> What this task involves:
Repeat nothing but the lines below running from the one containing "match p with" to the one containing "Section zoom.". Keep both end lines.

=-=-=-=-=

(* ===== verification/Heap.v ===== *)
(** * Dynamically allocated objects

    The data-structure libraries allocate their nodes with [malloc] and
    release them with [free].  A component keeps its nodes of type [V] in a
    store indexed by addresses, which is (a field of) its state.  What a
    component relies on is the class [Malloc]: an allocation yields an address
    that designates no live object, with indeterminate contents, or fails.
    [free] of an address that designates no live object, like a dereference
    of one, is a crash; so a theorem about a run excludes double frees and
    uses after free. *)

From S2P Require Import Prelude.

(** A state that contains a store of objects of type [V]. *)
Class HasHeap (S V : Type) := {
  heap_of : S -> gmap nat V;
  with_heap : gmap nat V -> S -> S;
  heap_of_with h s : heap_of (with_heap h s) = h;
  with_heap_with h h' s : with_heap h (with_heap h' s) = with_heap h s
}.

(** What clients rely on of [malloc]. *)
Class Malloc (V : Type) := {
  malloc_at : gmap nat V -> option nat;
  malloc_junk : nat -> V;
  malloc_fresh h a : malloc_at h = Some a -> h !! a = None
}.

#[export] Instance heap_self V : HasHeap (gmap nat V) V :=
  {| heap_of h := h; with_heap h _ := h; heap_of_with _ _ := eq_refl; with_heap_with _ _ _ := eq_refl |}.

Section heap.
Context {S V : Type} `{HH : !HasHeap S V} `{MM : !Malloc V}.
Implicit Types (s : S) (v : V) (a : nat).

(** [*p] *)
Definition load (p : option nat) : M S V :=
  let! a := demand InvalidPointer p in
  let! h := gets heap_of in
  demand InvalidPointer (h !! a).

(** [p->field = ...] *)
Definition store (p : option nat) (f : V -> V) : M S unit :=
  let! a := demand InvalidPointer p in
  let! h := gets heap_of in
  let! v := demand InvalidPointer (h !! a) in
  modify (with_heap (<[a := f v]> h)).

(** [malloc(sizeof(V))] *)
Definition malloc : M S (option nat) :=
  let! h := gets heap_of in
  match malloc_at h with
  | None => ret None
  | Some a =>
      do! modify (with_heap (<[a := malloc_junk a]> h)) in
      ret (Some a)
  end.

(** [free(p)] *)
Definition free (p : option nat) : M S unit :=
  match p with
  | None => ret tt
  | Some a =>
      let! h := gets heap_of in
      let! _ := demand InvalidPointer (h !! a) in
      modify (with_heap (delete a h))
  end.

Lemma wp_load (Q : V -> S -> Prop) s a v :
  heap_of s !! a = Some v -> Q v s -> wp (load (Some a)) Q s.
Proof. intros Hv HQ. unfold load. wp_steps; [done|exact Hv|done]. Qed.

Lemma wp_store (Q : unit -> S -> Prop) s a v f :
  heap_of s !! a = Some v -> Q tt (with_heap (<[a := f v]> (heap_of s)) s) -> wp (store (Some a) f) Q s.
Proof. intros Hv HQ. unfold store. wp_steps; [done|exact Hv|done]. Qed.

Lemma wp_malloc (Q : option nat -> S -> Prop) s :
  (malloc_at (heap_of s) = None -> Q None s) ->
  (forall a, heap_of s !! a = None -> Q (Some a) (with_heap (<[a := malloc_junk a]> (heap_of s)) s)) ->
  wp malloc Q s.
Proof.
  intros Hn Hs. unfold malloc. wp_steps. destruct (malloc_at (heap_of s)) as [a|] eqn:E; wp_steps; [|by apply Hn].
  apply Hs. by eapply malloc_fresh.
Qed.

(** When an allocation is known to succeed. *)
Lemma wp_malloc_ok (Q : option nat -> S -> Prop) s :
  is_Some (malloc_at (heap_of s)) ->
  (forall a, heap_of s !! a = None -> Q (Some a) (with_heap (<[a := malloc_junk a]> (heap_of s)) s)) ->
  wp malloc Q s.
Proof.
  intros [a Ha] HQ. unfold malloc. wp_steps. rewrite Ha. wp_steps. apply HQ. by eapply malloc_fresh.
Qed.

Lemma wp_free (Q : unit -> S -> Prop) s a v :
  heap_of s !! a = Some v -> Q tt (with_heap (delete a (heap_of s)) s) -> wp (free (Some a)) Q s.
Proof. intros Hv HQ. unfold free. wp_steps; [exact Hv|done]. Qed.

End heap.

Arguments load : simpl never.
Arguments store : simpl never.
Arguments malloc : simpl never.
Arguments free : simpl never.

(** Running a component's code inside a larger state. *)
Section zoom.
Context {S T A : Type} (get : S -> T) (put : T -> S -> S).

Definition zoom (c : M T A) : M S A := fun s =>
  match c (get s) with Done a t => Done a (put t s) | Crash f => Crash f end.

Lemma wp_zoom c (Q : A -> S -> Prop) s : wp c (fun a t => Q a (put t s)) (get s) -> wp (zoom c) Q s.
Proof. unfold wp, zoom. by destruct (c (get s)). Qed.
End zoom.

(** Lookups in a store built by insertions and deletions. *)
Ltac heap_simpl := cbn [heap_of with_heap heap_self] in *; rewrite ?heap_of_with, ?with_heap_with.
Ltac heap_lookup :=
  heap_simpl;
  repeat first
    [ eassumption
    | rewrite heap_of_with
    | rewrite lookup_insert_eq
    | rewrite lookup_insert_ne by (done || congruence)
    | rewrite lookup_delete_ne by (done || congruence)
    | reflexivity ].
Ltac heap_step :=
  lazymatch goal with
  | |- wp (load _) _ _ => eapply wp_load; [solve [heap_lookup]|cbn beta]
  | |- wp (store _ _) _ _ => eapply wp_store; [solve [heap_lookup]|cbn beta; heap_simpl]
  | |- wp (free _) _ _ => eapply wp_free; [solve [heap_lookup]|cbn beta; heap_simpl]
  | _ => wp_step; cbn beta
  end.
Ltac heap_steps := repeat heap_step.

(** An allocator with room for [n] objects, the lowest free address first. *)
Definition first_free {V} (n : nat) (h : gmap nat V) : option nat :=
  snd <$> list_find (fun a => h !! a = None) (seq 0 n).

Lemma first_free_fresh {V} n (h : gmap nat V) a : first_free n h = Some a -> h !! a = None.
Proof.
  unfold first_free. destruct (list_find _ _) as [[i x]|] eqn:E; simpl; [|done]. intros [= <-].
  by apply list_find_Some in E as (_ & ? & _).
Qed.

Definition malloc_pool {V} (n : nat) (junk : V) : Malloc V :=
  {| malloc_at := first_free n; malloc_junk _ := junk; malloc_fresh := first_free_fresh n |}.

=-=-=-=-=

> Written reply:
  match p with
  | None => ret tt
  | Some a =>
      let! h := gets heap_of in
      let! _ := demand InvalidPointer (h !! a) in
      modify (with_heap (delete a h))
  end.

Lemma wp_load (Q : V -> S -> Prop) s a v :
  heap_of s !! a = Some v -> Q v s -> wp (load (Some a)) Q s.
Proof. intros Hv HQ. unfold load. wp_steps; [done|exact Hv|done]. Qed.

Lemma wp_store (Q : unit -> S -> Prop) s a v f :
  heap_of s !! a = Some v -> Q tt (with_heap (<[a := f v]> (heap_of s)) s) -> wp (store (Some a) f) Q s.
Proof. intros Hv HQ. unfold store. wp_steps; [done|exact Hv|done]. Qed.

Lemma wp_malloc (Q : option nat -> S -> Prop) s :
  (malloc_at (heap_of s) = None -> Q None s) ->
  (forall a, heap_of s !! a = None -> Q (Some a) (with_heap (<[a := malloc_junk a]> (heap_of s)) s)) ->
  wp malloc Q s.
Proof.
  intros Hn Hs. unfold malloc. wp_steps. destruct (malloc_at (heap_of s)) as [a|] eqn:E; wp_steps; [|by apply Hn].
  apply Hs. by eapply malloc_fresh.
Qed.

(** When an allocation is known to succeed. *)
Lemma wp_malloc_ok (Q : option nat -> S -> Prop) s :
  is_Some (malloc_at (heap_of s)) ->
  (forall a, heap_of s !! a = None -> Q (Some a) (with_heap (<[a := malloc_junk a]> (heap_of s)) s)) ->
  wp malloc Q s.
Proof.
  intros [a Ha] HQ. unfold malloc. wp_steps. rewrite Ha. wp_steps. apply HQ. by eapply malloc_fresh.
Qed.

Lemma wp_free (Q : unit -> S -> Prop) s a v :
  heap_of s !! a = Some v -> Q tt (with_heap (delete a (heap_of s)) s) -> wp (free (Some a)) Q s.
Proof. intros Hv HQ. unfold free. wp_steps; [exact Hv|done]. Qed.

End heap.

Arguments load : simpl never.
Arguments store : simpl never.
Arguments malloc : simpl never.
Arguments free : simpl never.

(** Running a component's code inside a larger state. *)
Section zoom.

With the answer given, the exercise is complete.